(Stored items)

-------

Lemma arg_lines_from_one_line (i : Z) (inv : list string) :
  forallb (fun a => negb (mentions LF a)) inv = true ->
  Forall one_line (arg_lines_from i inv).
Proof.
  revert i. induction inv as [|a inv IH]; intros i H; simpl in *.
  - constructor.
  - apply andb_prop in H as [Ha H]. apply negb_true_iff in Ha.
    constructor; [|apply IH, H].
    exists ("  [" ++ dec i ++ "]: " ++ a). split.
    + unfold arg_line. simpl. rewrite !string_app_assoc. reflexivity.
    + simpl. rewrite mentions_app, dec_no_LF. simpl. exact Ha.
Qed.

Lemma transcript_one_line (D : defines) (inv : list string) :
  forallb (fun a => negb (mentions LF a)) inv = true ->
  Forall one_line (transcript D inv).
Proof.
  intros H. unfold transcript.
  apply Forall_app; split; [|apply Forall_app; split].
  - repeat constructor.
    + exists ("Hello from C compiled with zmake! " ++ fire).
      split; reflexivity.
    + exists ("Arguments: " ++ dec (Z.of_nat (List.length inv))). split.
      * unfold count_line. rewrite string_app_assoc. reflexivity.
      * simpl. apply dec_no_LF.
  - apply arg_lines_from_one_line, H.
  - unfold mode_lines. apply Forall_app. split.
    + destruct (DEBUG D); repeat constructor.
      exists "Debug mode enabled". split; reflexivity.
    + destruct (NDEBUG D); repeat constructor.
      exists "Release mode (optimized)". split; reflexivity.
Qed.

(** With no line feed in any argument, the lines of the byte stream
    are the texts the program wrote, one line each. *)
Lemma reader_sees_lines (D : defines) (inv : list string) :
  Invocation inv ->
  forallb (fun a => negb (mentions LF a)) inv = true ->
  exists w,
    run D inv = Some (0, w)
    /\ map (fun l => l ++ nl) (text_lines (stream w)) = stdout w.
Proof.
  intros H Hlf. exists {| stdout := transcript D inv |}.
  split; [apply (run_writes D inv H)|].
  apply text_lines_written, transcript_one_line, Hlf.
Qed.

(** An argument holding a line feed: four texts written, five lines
    read, the line of the argument being cut in two. *)
Remark line_feed_in_argument :
  exists w,
    run {| DEBUG := false; NDEBUG := false |}
        ["prog"; "a" ++ nl ++ "b"] = Some (0, w)
    /\ List.length (stdout w) = 4%nat
    /\ text_lines (stream w)
       = ["Hello from C compiled with zmake! " ++ fire;
          "Arguments: 2"; "  [0]: prog"; "  [1]: a"; "b"].
Proof. eexists. split; [vm_compute; reflexivity|]. split; reflexivity. Qed.

End Reader.

(** ** The properties of the specification *)

Section Properties.

(** C1.  For every invocation the run succeeds and what it has
    written is, in this order and with nothing else: the greeting
    line once, the argument-count line once, the argument lines in
    index order, the debug line if [DEBUG] is defined, the release
    line if [NDEBUG] is defined. *)
Theorem output_order (D : defines) (inv : list string) :
  Invocation inv ->
  exists w,
    run D inv = Some (0, w)
    /\ stdout w
       = ([greeting_line]
          ++ [count_line (Z.of_nat (List.length inv))]
          ++ arg_lines inv
          ++ (if DEBUG D then [debug_line] else [])
          ++ (if NDEBUG D then [release_line] else []))%list.
Proof.
  intros H. eexists. split; [apply (run_writes D inv H) | reflexivity].
Qed.

Lemma output_order_witness :
  Invocation ["prog"; "foo"; "bar"]
  /\ exists w,
       run {| DEBUG := true; NDEBUG := false |} ["prog"; "foo"; "bar"]
       = Some (0, w)
       /\ stdout w
          = [greeting_line; count_line 3;
             arg_line 0 "prog"; arg_line 1 "foo"; arg_line 2 "bar";
             debug_line].
Proof.
  split; [reflexivity|].
  apply (output_order {| DEBUG := true; NDEBUG := false |}
                      ["prog"; "foo"; "bar"]).
  reflexivity.
Defined.

(** C2.  For every invocation [a0 .. aN-1] the output holds exactly
    [N] argument lines: they are the lines between the count line and
    the mode lines, they are all the lines of the output that begin
    as an argument line does, there are [N] of them, and the one at
    position [i] reads two spaces, the index [i] in brackets, a
    colon, a space and the text of [ai]. *)
Theorem argument_lines (D : defines) (inv : list string) :
  Invocation inv ->
  exists w lines,
    run D inv = Some (0, w)
    /\ stdout w
       = ([greeting_line; count_line (Z.of_nat (List.length inv))]
          ++ lines ++ mode_lines D)%list
    /\ filter (String.prefix "  [") (stdout w) = lines
    /\ List.length lines = List.length inv
    /\ forall (i : nat) (a : string),
         nth_error inv i = Some a ->
         nth_error lines i
         = Some ("  [" ++ dec (Z.of_nat i) ++ "]: " ++ a ++ nl).
Proof.
  intros H. exists {| stdout := transcript D inv |}, (arg_lines inv).
  split; [apply (run_writes D inv H)|].
  split; [reflexivity|].
  split.
  - unfold transcript. cbn [stdout].
    rewrite !filter_app. unfold arg_lines.
    rewrite arg_lines_from_bracketed, mode_lines_unbracketed.
    cbn [filter]. rewrite count_line_unbracketed.
    rewrite app_nil_r. reflexivity.
  - split; [apply arg_lines_from_length|].
    intros i a Hi. unfold arg_lines.
    rewrite (arg_lines_from_nth _ 0 _ _ Hi). reflexivity.
Qed.

Lemma argument_lines_witness :
  Invocation ["prog"; "foo"; "bar"]
  /\ exists w lines,
       run {| DEBUG := false; NDEBUG := true |} ["prog"; "foo"; "bar"]
       = Some (0, w)
       /\ stdout w
          = ([greeting_line; count_line 3] ++ lines ++ [release_line])%list
       /\ filter (String.prefix "  [") (stdout w) = lines
       /\ List.length lines = 3%nat
       /\ forall (i : nat) (a : string),
            nth_error ["prog"; "foo"; "bar"] i = Some a ->
            nth_error lines i
            = Some ("  [" ++ dec (Z.of_nat i) ++ "]: " ++ a ++ nl).
Proof.
  split; [reflexivity|].
  apply (argument_lines {| DEBUG := false; NDEBUG := true |}
                        ["prog"; "foo"; "bar"]).
  reflexivity.
Defined.

(** C3.  For every invocation of [N >= 1] elements, the program name
    [prog] followed by the caller's arguments [args], the output has
    a single argument-count line, it is the second line, and the
    number it shows is [N], the program name counted: one more than
    the number of [args]. *)
Theorem count_line_reports (D : defines) (prog : string)
        (args : list string) :
  Invocation (prog :: args) ->
  let N := 1 + Z.of_nat (List.length args) in
  exists w,
    run D (prog :: args) = Some (0, w)
    /\ nth_error (stdout w) 1 = Some ("Arguments: " ++ dec N ++ nl)
    /\ filter (String.prefix "Arguments: ") (stdout w)
       = ["Arguments: " ++ dec N ++ nl]
    /\ undec (dec N) = Some N.
Proof.
  intros H N. exists {| stdout := transcript D (prog :: args) |}.
  split; [apply (run_writes D _ H)|].
  assert (HN : Z.of_nat (List.length (prog :: args)) = N)
    by (unfold N; simpl List.length; lia).
  unfold transcript. rewrite HN. cbn [stdout].
  split; [reflexivity|].
  split; [|apply dec_undec].
  rewrite !filter_app. unfold arg_lines.
  rewrite arg_lines_from_uncounted, mode_lines_uncounted.
  cbn [filter]. rewrite count_line_counted. reflexivity.
Qed.

Lemma count_line_reports_witness :
  Invocation ["prog"; "foo"; "bar"]
  /\ exists w,
       run {| DEBUG := false; NDEBUG := false |} ["prog"; "foo"; "bar"]
       = Some (0, w)
       /\ nth_error (stdout w) 1 = Some ("Arguments: " ++ dec 3 ++ nl)
       /\ filter (String.prefix "Arguments: ") (stdout w)
          = ["Arguments: " ++ dec 3 ++ nl]
       /\ undec (dec 3) = Some 3.
Proof.
  split; [reflexivity|].
  apply (count_line_reports {| DEBUG := false; NDEBUG := false |}
                            "prog" ["foo"; "bar"]).
  reflexivity.
Defined.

-------

### Problem statement:
Look for the string "repeat" in the entries above. Copy every line that has it.

### Written reply:
  - repeat constructor.
    + destruct (DEBUG D); repeat constructor.
    + destruct (NDEBUG D); repeat constructor.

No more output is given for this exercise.